--- Requirement ---
Given the material below, output exactly the lines from the line with "and geometric value" to the line with "operations, and the", both ends included, and no other lines.

-------- Record extracts

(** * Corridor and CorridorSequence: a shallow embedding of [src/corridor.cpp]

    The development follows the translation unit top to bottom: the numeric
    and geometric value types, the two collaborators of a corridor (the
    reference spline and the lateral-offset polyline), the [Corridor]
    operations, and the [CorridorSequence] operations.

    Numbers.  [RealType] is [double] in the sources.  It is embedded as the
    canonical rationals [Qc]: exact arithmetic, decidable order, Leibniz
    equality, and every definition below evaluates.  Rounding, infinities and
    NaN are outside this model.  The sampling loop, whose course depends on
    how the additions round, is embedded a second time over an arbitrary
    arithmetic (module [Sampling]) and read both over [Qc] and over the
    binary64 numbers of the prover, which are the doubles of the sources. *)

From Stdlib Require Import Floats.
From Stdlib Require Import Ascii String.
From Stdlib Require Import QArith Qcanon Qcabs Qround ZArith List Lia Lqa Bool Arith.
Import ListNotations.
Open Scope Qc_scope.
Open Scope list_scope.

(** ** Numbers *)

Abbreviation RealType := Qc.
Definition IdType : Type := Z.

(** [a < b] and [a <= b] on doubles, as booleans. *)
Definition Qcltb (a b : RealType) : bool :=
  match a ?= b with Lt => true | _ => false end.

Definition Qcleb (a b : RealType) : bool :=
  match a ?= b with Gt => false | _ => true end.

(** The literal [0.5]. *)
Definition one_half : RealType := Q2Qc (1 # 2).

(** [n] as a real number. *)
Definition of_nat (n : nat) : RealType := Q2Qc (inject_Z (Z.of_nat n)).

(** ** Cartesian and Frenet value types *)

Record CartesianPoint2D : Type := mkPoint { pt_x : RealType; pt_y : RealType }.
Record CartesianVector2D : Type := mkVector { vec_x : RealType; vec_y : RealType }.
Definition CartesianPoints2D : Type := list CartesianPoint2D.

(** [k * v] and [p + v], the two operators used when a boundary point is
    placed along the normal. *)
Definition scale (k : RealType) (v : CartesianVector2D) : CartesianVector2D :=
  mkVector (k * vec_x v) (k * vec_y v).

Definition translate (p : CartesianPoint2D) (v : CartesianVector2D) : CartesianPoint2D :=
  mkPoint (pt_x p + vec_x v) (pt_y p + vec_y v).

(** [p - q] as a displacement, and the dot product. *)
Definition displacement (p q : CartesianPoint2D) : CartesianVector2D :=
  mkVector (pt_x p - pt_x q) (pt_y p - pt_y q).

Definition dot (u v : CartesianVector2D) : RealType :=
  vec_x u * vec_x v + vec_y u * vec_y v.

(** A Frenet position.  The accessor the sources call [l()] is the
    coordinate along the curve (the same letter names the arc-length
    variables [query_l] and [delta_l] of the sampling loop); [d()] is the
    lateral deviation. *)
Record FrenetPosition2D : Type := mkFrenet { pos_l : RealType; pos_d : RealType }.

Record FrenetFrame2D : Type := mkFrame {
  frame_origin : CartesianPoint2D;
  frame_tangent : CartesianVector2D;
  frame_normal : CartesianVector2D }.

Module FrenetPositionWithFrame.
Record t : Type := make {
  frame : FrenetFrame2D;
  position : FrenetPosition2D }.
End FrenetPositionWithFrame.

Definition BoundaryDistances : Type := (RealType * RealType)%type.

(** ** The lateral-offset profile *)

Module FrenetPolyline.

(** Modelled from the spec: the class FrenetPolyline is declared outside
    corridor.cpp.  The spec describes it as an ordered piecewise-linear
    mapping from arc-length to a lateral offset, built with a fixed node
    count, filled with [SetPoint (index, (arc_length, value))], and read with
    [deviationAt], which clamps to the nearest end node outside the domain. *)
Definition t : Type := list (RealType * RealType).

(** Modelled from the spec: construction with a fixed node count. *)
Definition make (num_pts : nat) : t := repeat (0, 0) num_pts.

----------------

--- Response ---
    and geometric value types, the two collaborators of a corridor (the
    reference spline and the lateral-offset polyline), the [Corridor]
    operations, and the [CorridorSequence] operations.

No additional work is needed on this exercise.